If the amount of money a state needs to fill the holes in its K-12 and higher education budgets exceeds the share of the stabilization fund it is supposed to spend on education (in New York's case, a total of $2.5 billion), the stimulus law dictates that the money be divided proportionally between the two sectors, based on the size of the cuts they face.

That's where the states' public colleges get a raw deal, as its officials see it. From fiscal 2008 to 2009, the CUNY and SUNY systems saw a total of about $215 million cut from their discretionary operating budgets, college officials say. But that decrease was offset by a $170 million increase in fringe benefit payments that the state was contractually obligated to pay to employees. As state officials interpret the formula contained in the stimulus law, higher education would be due just $40 million against nearly $2.5 billion for K-12 to make up for cuts in fiscal 2009.

With the public colleges facing a cut of another $235 million from their operating budgets in 2009-10, on top of the $215 million they consider themselves to have lost in 2008-9, the $40 million wouldn't go very far in staving off major cuts or tuition increases, or both.

Supporters of higher education in New York's legislature -- and even in Congress, where college officials have asked Rep. Timothy Bishop (D-N.Y.) to press state leaders on their behalf -- are hoping that state decision makers will find creative ways to use other parts of the stimulus package to do what the education stabilization fund appears not to be doing in their case.

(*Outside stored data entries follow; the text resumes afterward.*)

Lemma in_form_message m : message_ok m -> counters_fit m = true -> in_form MAX_NESTING_DEPTH (message_json m).
Proof.
  intros Hok Hf. unfold message_json. object_in_form ["body"; "kind"]%string; [|by destruct m].
  destruct m as [c|n|a b|f|n|n|r]; cbn [message_ok counters_fit message_body] in *.
  - object_in_form ["capability"]%string. apply in_form_integer. widths. lia.
  - apply Z.leb_le in Hf. object_in_form ["from"]%string. apply in_form_integer. unfold in_u64 in *. widths. lia.
  - apply andb_true_iff in Hf as [Ha Hb]. apply Z.leb_le in Ha, Hb. destruct Hok as (Ha' & Hb' & _).
    object_in_form ["snapshot_from"; "snapshot_to"]%string; apply in_form_integer; unfold in_u64 in *; widths; lia.
  - apply Z.leb_le in Hf. by apply in_form_frame.
  - apply Z.leb_le in Hf. object_in_form ["delivered_through"]%string. apply in_form_integer. unfold in_u64 in *. widths. lia.
  - apply Z.leb_le in Hf. object_in_form ["delivered_through"]%string. apply in_form_integer. unfold in_u64 in *. widths. lia.
  - object_in_form ["category"]%string. by destruct r.
Qed.

Lemma message_length m :
  message_ok m -> counters_fit m = true ->
  len (to_canonical_bytes (message_json m)) <= MAX_PROGRESS_CANONICAL_BYTES + STREAM_SCAFFOLD_BYTES.
Proof.
  intros Hok Hf. unfold message_json. etransitivity; [apply object_length; reflexivity|]. cbn [foldr fst snd].
  change (len (write_canonical_string (str "body"))) with 6. change (len (write_canonical_string (str "kind"))) with 6.
  assert (len (to_canonical_bytes (JString (str (message_kind_str (message_kind m))))) <= 17) by (by destruct m).
  assert (len (to_canonical_bytes (message_body m)) <= MAX_PROGRESS_CANONICAL_BYTES); [|unfold STREAM_SCAFFOLD_BYTES; lia].
  assert (Hone : forall field n, len (write_canonical_string (str field)) <= 20 -> i64_min <= n <= i64_max ->
    len (to_canonical_bytes (Object [(str field, Integer n)])) <= MAX_PROGRESS_CANONICAL_BYTES).
  { intros field n Hl Hn. etransitivity; [by apply object_length|]. cbn [foldr fst snd].
    pose proof (integer_length n Hn). unfold MAX_PROGRESS_CANONICAL_BYTES. lia. }
  destruct m as [c|n|a b|f|n|n|r]; cbn [message_ok counters_fit message_body] in *; unfold in_u64 in *.
  - apply Hone; [done|]. widths. lia.
  - apply Hone; [done|]. apply Z.leb_le in Hf. widths. lia.
  - apply andb_true_iff in Hf as [Ha Hb]. apply Z.leb_le in Ha, Hb. destruct Hok as (Ha' & Hb' & _).
    etransitivity; [by apply object_length|]. cbn [foldr fst snd].
    pose proof (integer_length a ltac:(widths; lia)). pose proof (integer_length b ltac:(widths; lia)).
    change (len (write_canonical_string (str "snapshot_from"))) with 15.
    change (len (write_canonical_string (str "snapshot_to"))) with 13. unfold MAX_PROGRESS_CANONICAL_BYTES. lia.
  - apply frame_fits; [done|by apply Z.leb_le].
  - apply Hone; [done|]. apply Z.leb_le in Hf. widths. lia.
  - apply Hone; [done|]. apply Z.leb_le in Hf. widths. lia.
  - by destruct r.
Qed.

"No one in New York is trying to stick it to higher education -- it's just that the proposed cuts are so significant for K-12" that it skews the stimulus calculation, Bishop, the New York Congressman and former college administrator, said in an interview. He said he had been in "extensive" discussions with Governor Paterson's office about the prospect of directing toward higher education money from the 18 percent of the stabilization fund set aside for governors' discretionary use (a total of $500 million over two years) or from the billions of dollars in federal Medicaid funds that the stimulus package contains for New York and other states.

"To the extent that [the Medicaid] contributions from the feds exceeds the cuts proposed for health care [in New York], that becomes discretionary money for legislature to spend," Bishop said. "Hopefully through those two areas of flexibility, higher education can receive a piece of that."

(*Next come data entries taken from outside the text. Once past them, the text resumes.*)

Lemma supervise_decides l ticks r pid decided r' :
  prepared_run r -> Forall tick_ok ticks -> supervise io l ticks r = Some ((pid, decided), r') ->
  exists started frames, decided_as l (sv_run_id r) started frames pid decided r'.
Proof.
  intros Hprep Hticks. pose proof (prepared_open r Hprep) as Hopen. pose proof Hprep as (Hok & Hid & Hl & Hterm & Hpub & Hch & Hrd & Hq).
  unfold supervise. destruct (la_cancelled l).
  { intros [= <- <- <-]. exists [], []. constructor; [done| |done]. intros o [= <-]. by left. }
  destruct (la_spawned l) as [p|] eqn:Esp; [|intros [= <- <- <-]; exists [], []; by constructor].
  destruct (i32_max <? p); [intros [= <- <- <-]; exists [], []; constructor; [|done|done]|].
  { destruct Hopen as ([H0 H1 H2 H3 H4 H5 H6 H7] & [K1 K2 K3 K4] & _). by split; [constructor|split; [constructor|]]. }
  assert (Hr1 : forall r1, start_reader l (adopted r) = Ok r1 ->
    run_ok r1 /\ sp_run_id (sv_spool r1) = sv_run_id r /\ log r1 = [] /\ sp_terminal (sv_spool r1) = false /\ sv_published r1 = [] /\ sv_run_id r1 = sv_run_id r).
  { intros r1. unfold start_reader. destruct Hok as [K1 K2 K3 K4]. destruct (la_capture l); [destruct (la_reader_starts l); [|done]|];
      intros [= <-]; split_and!; done || by constructor. }
  destruct (start_reader l (adopted r)) as [r1|e] eqn:Esr.
  2: { intros [= <- <- <-]. exists [], []. constructor; [|done|done].
       destruct Hopen as ([H0 H1 H2 H3 H4 H5 H6 H7] & [K1 K2 K3 K4] & _). by split; [constructor|split; [constructor|]]. }
  destruct (Hr1 r1 eq_refl) as (Hok1 & Hid1 & Hl1 & Ht1 & Hp1 & Hrun1). clear Hr1.
  destruct (append_event io Started Authoritative _ r1) as [answer r2] eqn:Ea.
  apply append_event_cases in Ea as ((Hrun & _ & _ & Hsr) & Hqq & _ & Hpp & Hcases).
  assert (Hok2 : forall es, log r2 = es -> sequenced es -> run_ok r2).
  { intros es <- Hes. destruct Hok1 as [K1 K2 K3 K4]. constructor; rewrite ?Hrun, ?Hqq; done. }
  destruct Hcases as [([err ->] & Hl2 & Ht2)|(e & Hk & Hpay & Hsq & Hl2 & Ht2 & _ & Ha)].
  { intros [= <- <- <-]. exists [], []. constructor; [|done|done]. rewrite Hl1 in Hl2. split_and!; [|by eapply Hok2|congruence].
    constructor; rewrite ?Hl2; try done; [congruence|by left|by left|by rewrite Ht2|]. rewrite Hpp, Hp1. set_solver. }
  rewrite Hl1 in Hl2, Hsq. cbn [app] in Hl2.
  assert (Hes : sequenced [e]) by (apply (sequenced_snoc []); done).
  assert (Hopen2 : open_log (sv_run_id r) [e] [] r2).
  { split_and!; [|by eapply Hok2|congruence]. constructor; rewrite ?Hl2; try done; [congruence|by right; exists e, p|by left|].
    rewrite Hpp, Hp1. set_solver. }
  destruct Ha as [->| ->].
  2: { intros [= <- <- <-]. exists [e], []. by constructor. }
  intros Hloop. apply bind_Some in Hloop as ([d r3] & Hloop & [= <- <- <-]).
  destruct Hopen2 as ([H0 H1 H2 H3 H4 H5 H6 H7] & [K1 K2 K3 K4] & Hr2).
  assert (Hopen3 : open_log (sv_run_id r) [e] [] (observe (ev_sequence e) r2)) by (by split; [constructor|split; [constructor|]]).
  destruct (loop_streams io ticks _ _ _ Hticks (proj1 (proj2 Hopen3)) Hloop) as [Hs Hx].
  destruct (open_log_streams _ _ _ _ _ Hopen3 Hs) as [frames Hopen4]. exists [e], frames. constructor; [done| |done].
  intros o _. right. exists p, e. done.
Qed.

(** The end of an attempt, whatever came before. *)
Lemma finish_ends t o exceeded run_id started frames r answer r' :
  teardown_ok t -> (forall e, exceeded = Some e -> scalars e) -> open_log run_id started frames r ->
  finish io t (terminal_payload o) exceeded r = (answer, r') ->
  exists frames' ended, attempt_log run_id started frames' ended r' /\
    forall f, answer = Ok f -> exists e, ended = [e] /\ fi_status f = status (sv_spool r') /\ sv_observed r' = ev_sequence e /\
      ev_payload e = terminal_payload (match fi_final_exceedance f with Some x => OTemporaryStorageExceeded x | None => o end).
Proof.
  intros Ht Hx Hopen. unfold finish. pose proof (drain_streams io t r Ht (proj1 (proj2 Hopen))) as Hd.
  destruct (open_log_streams _ _ _ _ _ Hopen Hd) as [frames1 Hopen1]. set (r1 := drain_progress io t r) in *.
  set (reconciliation := if sv_child r1 then td_reconciliation t else Ok None).
  set (final := final_temporary_storage_exceedance exceeded (ok reconciliation ≫= id)).
  assert (Hrec : forall x y, ok reconciliation ≫= id = Some (x, y) -> scalars y /\ forall e, x = Some e -> scalars e).
  { intros x y. unfold reconciliation. destruct (sv_child r1); [|done].
    destruct (td_reconciliation t) as [[[a b]|]|] eqn:E; cbn; [|done..]. intros [= <- <-]. by apply (tdo_reconciled t Ht). }
  assert (Hfx : forall e, final = Some e -> scalars e).
  { intros e. unfold final, final_temporary_storage_exceedance. destruct exceeded as [e'|]; [intros [= <-]; by apply Hx|].
    destruct (ok reconciliation ≫= id) as [[x y]|]; [|done]. cbn. intros ->. by apply (Hrec (Some e) y). }
  cbv zeta. destruct (match final with Some _ => _ | None => _ end) as [readback r2] eqn:E2.
  assert (Hs2 : streamed r1 r2).
  { destruct final as [e|] eqn:Ef; [|injection E2 as _ <-; apply streamed_refl].
    rewrite <- (f_equal snd E2 : snd _ = r2). apply exceedance_streams; [by apply Hfx| |by apply (tdo_watch t Ht)].
    intros rb. destruct (ok reconciliation ≫= id) as [[x y]|] eqn:Er; [intros [= <-]; by destruct (Hrec x y eq_refl)|].
    destruct (sv_child r1); [|done]. by apply (tdo_observed t Ht). }
  destruct (open_log_streams _ _ _ _ _ Hopen1 Hs2) as [frames2 ([H0 H1 H2 H3 _ H5 H6 H7] & Hok2 & Hr2)].
  unfold append_canonical_terminal. destruct (append_event io Terminal Authoritative _ r2) as [ans r3] eqn:Ea.
  apply append_event_cases in Ea as ((Hrun & _ & _ & Hsr) & _ & _ & Hpp & Hcases). rewrite app_nil_r in H1.
  destruct Hcases as [([err ->] & Hl3 & Ht3)|(e & Hk & Hpay & Hsq & Hl3 & Ht3 & _ & Ha)].
  { intros [= <- <-]. exists frames2, []. split; [|done]. constructor; rewrite ?app_nil_r, ?Hl3, ?Hpp, ?Ht3; done || congruence || by left. }
  assert (Hpay' : exists o', ev_payload e = terminal_payload o' /\
    (is_ok reconciliation = true -> o' = match final with Some x => OTemporaryStorageExceeded x | None => o end)).
  { rewrite Hpay. unfold terminal_payload_after_reconciliation. destruct (is_ok reconciliation); cbn [negb orb].
    - destruct final as [x|]; cbn [is_some]; [by exists (OTemporaryStorageExceeded x)|by exists o].
    - by exists OLaunchRefused. }
  destruct Hpay' as (o' & Hpay' & Ho').
  assert (Hal : attempt_log run_id started frames2 [e] r3).
  { constructor; rewrite ?Hl3, ?Hpp, ?Ht3; try done.
    - congruence.
    - by rewrite H1, app_assoc.
    - right. exists e, o'. done.
    - by apply sequenced_snoc. }
  destruct Ha as [->| ->].
  - intros [= <- <-]. exists frames2, [e]. split; [destruct Hal; by constructor|]. intros f Hf.
    destruct (td_tree_drained t); [|done]. destruct (td_disposed t); [|done]. cbn [mbind result_bind map_err] in Hf.
    destruct reconciliation as [n|]; [|done]. cbn [map_err] in Hf. injection Hf as <-. exists e. cbn. split_and!; try done.
    rewrite Hpay', Ho' by done. done.
  - intros [= <- <-]. exists frames2, [e]. split; [done|]. done.
Qed.
End Report.

Lemma prepare_prepared `{HashFunction} run_id plan_encodes containment s r :
  spool_ok s -> prepare run_id plan_encodes containment s = Ok r -> prepared_run r /\ sv_run_id r = run_id /\ sv_spool r = s.
Proof.
  intros Hs. unfold prepare. case_bool_decide as Er; cbn [negb]; [|done]. cbn in Er.
  destruct ((su_last_sequence (status s) =? 0)) eqn:El; [|done]. destruct (is_terminal s) eqn:Et; [done|]. cbn [negb orb].
  destruct plan_encodes; [|done]. cbn [negb]. destruct (run_id_new run_id) as [run|] eqn:Eid; [|done].
  pose proof (run_id_new_same _ _ Eid) as ->. cbn [map_err mbind result_bind]. destruct containment; [|done]. cbn [negb].
  intros [= <-]. split; [|done]. destruct Hs as [H1 H2 H3 H4 H5 H6]. apply parse_events_sound, chain_sequences in H2.
  assert (Hnil : sp_events s = []).
  { bool_prop. cbn in El. rewrite (sequenced_last (sp_events s) H2) in El. destruct (sp_events s); [done|].
    rewrite len_cons in El. pose proof (len_nonneg l). lia. }
  split_and!; try done. constructor; try done; cbn.
  subst run_id. rewrite forallb_forall. rewrite Forall_forall in H1. intros c Hc. by apply H1, list_elem_of_In.
Qed.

Bishop and others may be working against the grain if they're hoping that states' leaders will use funds other than those targeted for higher education to help colleges and universities, given the many competing priorities and constituencies, virtually all of whom see themselves as needy in the current economy.

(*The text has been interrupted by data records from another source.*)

(** While a worker holds its registration, its row waits for its first report,
    unless an attempt before it reported. *)
Lemma waiting_row d i w :
  lane_ok d -> dn_workers d !! i = Some w -> holds_registration (wk_phase w) = true ->
  exists row, read_by_submission (wk_submission_id w) (dn_index d) = Ok (Some row) /\
    (ir_revision row = wk_revision w /\ ir_spool_state row = Ready /\ ir_last_sequence row = 0 \/
     wk_revision w < ir_revision row /\
     exists a, a ∈ dn_ended d /\ ea_submission_id a = wk_submission_id w /\ (ea_token a < i)%nat).
Proof.
  intros Hok Hi Hhw. destruct (lk_tables d Hok) as (subs & idx & _ & _ & K3 & K4 & K5 & _).
  destruct (K5 i w Hi) as [_ Hp].
  assert (Hat : at_revision idx (dn_ended d) (fun j => j < i)%nat (wk_submission_id w) (wk_revision w)).
  { unfold phase_ok in Hp. destruct (wk_phase w); try done; by destruct Hp. }
  destruct Hat as (row & Hrow & Hst). exists row. rewrite K4, read_indexed, Hrow by done. split; [done|].
  destruct Hst as [[Hrev Hst]|[Hlt Hended]]; [left|by right].
  split_and!; [done|done|]. apply find_entry_Some in Hrow as [Hrow _]. pose proof (el_valid _ _ _ _ _ _ K3) as Hv.
  rewrite Forall_forall in Hv. by apply (ro_ready row (Hv row Hrow)).
Qed.

(** C24: who runs, and what can still be cancelled.  In every state a daemon
    reaches, whatever its serve thread and its workers did in whatever order, at
    most eight runs are live and each has exactly one worker; a worker runs the
    document that custody holds for its submission; an attempt is registered for
    cancellation exactly while a worker of it has not given its registration up,
    with a sink that sets that worker's own token; and while it is registered, the
    row of its submission still says ready, at the revision the worker will report
    against, unless an attempt of that submission ended that was registered before
    this worker's. *)
Theorem live_attempts_are_registered submissions d0 d :
  opened submissions before d0 -> reachable run_spec d0 d ->
  (size (dn_live d) <= 8)%nat /\
  (forall run, run ∈ dn_live d <-> exists i w, dn_workers d !! i = Some w /\ wk_run_id w = run) /\
  (forall i j v w, dn_workers d !! i = Some v -> dn_workers d !! j = Some w -> wk_run_id v = wk_run_id w -> i = j) /\
  (forall a r, registered_at a (dn_host d) = Some r <->
     exists i w, dn_workers d !! i = Some w /\ wk_attempt_id w = a /\ holds_registration (wk_phase w) = true /\
       r = mkRegistration (hd_epoch (wk_registration w)) (mkTokenSink a i)) /\
  (forall i w, dn_workers d !! i = Some w ->
     (exists e, In (RunSubmissions.row_of e) (dn_submissions d) /\ en_submission_id e = wk_submission_id w /\
        run_spec (en_document e) = Some (wk_run_id w, wk_attempt_id w)) /\
     (holds_registration (wk_phase w) = true ->
      exists row, read_by_submission (wk_submission_id w) (dn_index d) = Ok (Some row) /\
        (ir_revision row = wk_revision w /\ ir_spool_state row = Ready /\ ir_last_sequence row = 0 \/
         wk_revision w < ir_revision row /\
         exists a, a ∈ dn_ended d /\ ea_submission_id a = wk_submission_id w /\ (ea_token a < i)%nat))).
Proof.
  intros Ho Hreach. pose proof (reachable_ok _ _ _ Ho Hreach) as Hok.
  pose proof Hok as [(subs & idx & K1 & K2 & K3 & K4 & K5 & K6 & K7) Hh Hw Hr Hl Hd Hb He Htk]. split_and!.
  - exact Hb.
  - intros run. split; [apply Hl|]. intros (i & w & Hi & <-). by apply (Hw i w).
  - exact Hd.
  - intros b r. split.
    + intros Ha. destruct (Hr b r Ha) as (i & w & Hi & <- & Hhw & ->). by exists i, w.
    + intros (i & w & Hi & <- & Hhw & ->). destruct (Hw i w Hi) as (_ & _ & _ & R). by apply R.
  - intros i w Hi. destruct (K5 i w Hi) as [(e & Hin & Hid & Hsp) Hp]. split.
    + exists e. rewrite K2. split_and!; [|done|done]. apply list_elem_of_In. unfold RunSubmissions.table_of, rows_of. by apply list_elem_of_fmap_2.
    + intros Hhw. by apply (waiting_row d i w).
Qed.

(** C25: a row tells how its run ended.  In every state a daemon reaches, a row
    that says a run ended said so when the daemon opened, or was written for an
    attempt that ended: its log is a
    start, frames of that run and at most one terminal event; when the attempt
    answered a report the row has the reported state and the sequence of the
    terminal event, which spells that outcome, and a run said to be cancelled had
    its own token set; when the supervisor failed the row says failed, and nothing
    else does.  The sequence is never below two, whatever the log reached. *)
Theorem rows_tell_what_ended submissions d0 d id row :
  opened submissions before d0 -> reachable run_spec d0 d ->
  read_by_submission id (dn_index d) = Ok (Some row) -> RunIndex.is_terminal (ir_spool_state row) = true ->
  read_by_submission id (dn_index d0) = Ok (Some row) \/
  exists a, a ∈ dn_ended d /\ ea_submission_id a = id /\
    exists started frames ended, attempt_log (ea_run_id a) started frames ended (ea_run a) /\
    match ea_answer a with
    | Ok report =>
        ir_spool_state row = spool_state (outcome_state (er_outcome report)) /\
        ir_last_sequence row = Z.max (len (log (ea_run a))) 2 /\
        (exists e, ended = [e] /\ ev_payload e = terminal_payload (er_outcome report)) /\
        (ir_spool_state row = Cancelled -> ea_token a ∈ tokens_set (dn_host d))
    | Err _ => ir_spool_state row = Failed /\ ir_last_sequence row = Z.max (sv_observed (ea_run a)) 2
    end.
Proof.
  intros Ho Hreach Hrow Hterm. pose proof (reachable_ok _ _ _ Ho Hreach) as [(subs & idx & K1 & K2 & K3 & K4 & K5 & K6 & K7) Hh Hw Hr Hl Hd Hb He Htk].
  rewrite K4, read_indexed in Hrow by done. injection Hrow as Hrow.
  destruct (K6 id row Hrow Hterm) as [Hold|(x & (a & Ha & Hsub & ->) & Hst & Hseq)].
  { left. destruct Ho as (_ & _ & I1 & -> & _). rewrite read_indexed by done. do 2 f_equal. apply find_entry_Some in Hrow as [_ <-].
    apply find_entry_elem; [apply I1|done]. }
  right.
  apply find_entry_Some in Hrow as [_ Hid]. unfold entry_key in Hid. cbn in Hid.
  exists a. split_and!; [done|congruence|]. rewrite Forall_forall in He. destruct (He a Ha) as [(started & frames & ended & Hlog & Hrep) Htok].
  exists started, frames, ended. split; [done|]. destruct (ea_answer a) as [report|e] eqn:Ea; [|by cbn in *].
  destruct (Hrep report eq_refl) as (e & Hend & Hstat & Hpay). cbn [attempt_execution ax_state ax_last_sequence] in Hst, Hseq.
  rewrite Hstat in Hst, Hseq. cbn [su_state su_last_sequence] in Hst, Hseq. split_and!; [done| |by exists e|].
  - rewrite Hseq. destruct (Z.eqb_spec (len (log (ea_run a))) 0) as [E|E]; [|done]. exfalso.
    pose proof (al_log _ _ _ _ _ Hlog) as Hl0. rewrite Hl0, Hend, !len_app in E.
    pose proof (len_nonneg started). pose proof (len_nonneg frames). change (len [e]) with 1 in E. lia.
  - intros Hc. apply (Htok report eq_refl). rewrite Hst in Hc. by destruct (er_outcome report).
Qed.

(** What the gate is asked about a run: its newest row, and the submission in
    custody under it. *)
Definition asked_of (c : StartSituation) (run_id : list Z) (d : Daemon) (record : RunIndexRecord) (entry : RunSubmissionEntry)
  : Refusable unit * ApprovalLane.Lane :=
  admit_approval (ss_standing c) run_id (en_spec_digest entry) (ss_observation c) (ss_now_ms c) (dn_approvals d).

(** C26: a refused start leaves nothing.  Whatever refuses it, before the claim
    or after the registration, the tables, the live runs, the workers, the
    registrations and the tokens that are set are as they were; of the spools
    only that of the run the submission's document names may have been opened,
    which cuts a torn last line off and writes the status of its events, and
    loses none; and of the approvals only the gate may have written, what it
    writes when it is asked about this very submission.  An accepted one starts
    exactly one worker, of the newest row of the run, which was ready, and of
    the document that custody holds under it, on the spool just opened, under a
    claim nobody had; and the gate let the digest of that submission pass, which
    left the approvals as they were. *)
Theorem start_is_all_or_nothing submissions d0 d c run_id answer d' :
  opened submissions before d0 -> reachable run_spec d0 d -> start_run run_spec c run_id d = (answer, d') ->
  dn_submissions d' = dn_submissions d /\ dn_index d' = dn_index d /\
  tokens_set (dn_host d') = tokens_set (dn_host d) /\
  match answer with
  | Err _ =>
      dn_live d' = dn_live d /\ dn_workers d' = dn_workers d /\
      registrations (ah_dispatcher (dn_host d')) = registrations (ah_dispatcher (dn_host d)) /\
      (dn_approvals d' = dn_approvals d /\ dn_spools d' = dn_spools d \/
       exists record entry, newest_row run_id d = Ok record /\ custodied record d = Ok entry /\
         dn_approvals d' = snd (asked_of c run_id d record entry) /\
         (dn_spools d' = dn_spools d \/
          fst (asked_of c run_id d record entry) = Ok tt /\
          exists run attempt, run_spec (en_document entry) = Some (run, attempt) /\
            spool_opened run (dn_spools d) (dn_spools d')))
  | Ok submission_id =>
      exists record entry w prepared, newest_row run_id d = Ok record /\ ir_spool_state record = Ready /\
        custodied record d = Ok entry /\ ir_submission_id record = submission_id /\ en_submission_id entry = submission_id /\
        asked_of c run_id d record entry = (Ok tt, dn_approvals d) /\ dn_approvals d' = dn_approvals d /\
        run_spec (en_document entry) = Some (wk_run_id w, wk_attempt_id w) /\
        wk_submission_id w = submission_id /\ wk_revision w = ir_revision record /\
        (wk_run_id w ∉ dn_live d) /\ dn_live d' = ({[wk_run_id w]} ∪ dn_live d) /\
        registered_at (wk_attempt_id w) (dn_host d) = None /\
        dn_workers d' = <[dn_next d := w]> (dn_workers d) /\
        wk_phase w = Executing prepared /\ spool_opened (wk_run_id w) (dn_spools d) (dn_spools d') /\
        dn_spools d' !! wk_run_id w = Some (files_of (sv_spool prepared))
  end.
Proof.
  intros Ho Hreach. pose proof (reachable_ok _ _ _ Ho Hreach) as Hok. unfold start_run.
  destruct (start_read run_spec c run_id d) as [reading|refusal] eqn:E; [|by intros [= <- <-]; split_and!; [..|left]].
  destruct (lk_tables d Hok) as (subs & idx & K1 & K2 & K3 & K4 & _).
  destruct (start_read_found c run_id d reading subs idx K1 K2 K3 K4 E) as (Hrec & Hready & Hsid & _).
  destruct (start_read_custody _ _ _ _ E) as [Hcust Hid]. destruct (newest_row_found idx run_id d _ K3 K4 Hrec) as [_ Hrun].
  unfold start_reading. destruct (admit_approval _ _ _ _ _ _) as [admitted lane] eqn:Eadm. rewrite Hrun in Eadm.
  assert (Hasked : asked_of c run_id d (rd_record reading) (rd_entry reading) = (admitted, lane)) by exact Eadm.
  destruct admitted as [[]|refusal].
  2: { intros [= <- <-]. split_and!; [done..|]. right. exists (rd_record reading), (rd_entry reading).
       rewrite Hasked. split_and!; [done..|by left]. }
  pose proof (proj1 (admit_Ok _ _ _ _ _ _ _ Eadm)) as ->.
  assert (Hsame : with_approvals (dn_approvals d) d = d) by (by destruct d). rewrite Hsame.
  destruct (ss_lane c) as [g|]; [|by intros [= <- <-]; split_and!; [..|left]].
  destruct (start run_spec g _ _ _ d) as [started d1] eqn:Es. intros [= <- <-].
  destruct (start_exact _ _ _ _ _ _ _ (lk_healthy d Hok) Es) as (host & next & spools & Hheal & Htok & Hnext & Hcase).
  destruct started as [[]|refusal].
  - destruct Hcase as (run & attempt & registration & prepared & Hspec & Hnew & Hsize & Hfree & Hat & -> & Hins & Hopened
      & Hfiles & Hprep & ->).
    do 3 (split; [done|]). exists (rd_record reading), (rd_entry reading).
    exists (mkWorker run attempt (ir_submission_id (rd_record reading)) (ir_revision (rd_record reading)) registration (Executing prepared)).
    exists prepared. rewrite Hasked. by split_and!.
  - destruct Hcase as (Hreg & Hspools & ->). cbn [dn_submissions dn_index dn_host dn_live dn_workers dn_approvals dn_spools mbind result_bind].
    split_and!; [done..|]. right. exists (rd_record reading), (rd_entry reading). rewrite Hasked. split_and!; [done..|].
    destruct Hspools as [->|Hs]; [by left|right]. by split.
Qed.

"It's a little hard now to gauge exactly what states are doing, but what states are not doing is taking the [discretionary] 18 percent of stimulus money and throwing it into higher education," says one state executive branch official, who asked not to be identified. Some colleges seem to have pegged their hearts on deriving those dollars for facilities and other things, but at the end of the day, there are a lot of other priorities in states after that money -- criminal justice, health care, health insurance. I don’t think you’re going to get a lot of new roofs [on college campuses] out of this."

And while the stimulus funds appear poised to help public colleges in many states stave off the harshest cuts and steepest tuition increases in the short term, they are unlikely to dramatically alter the financial picture for state higher education unless state and institutional leaders use the money to restructure and reengineer their operations for a leaner future, experts on public higher education say.

"Anybody who thinks this is going to make life easy is dreaming, but it was never intended to do that," says Paul Lingenfelter, executive director of the State Higher Education Executive Officers. "This is an effort to make things manageable, to reduce the damage of this downturn, and to really stimulate an upturn economically and promote innovation on campuses."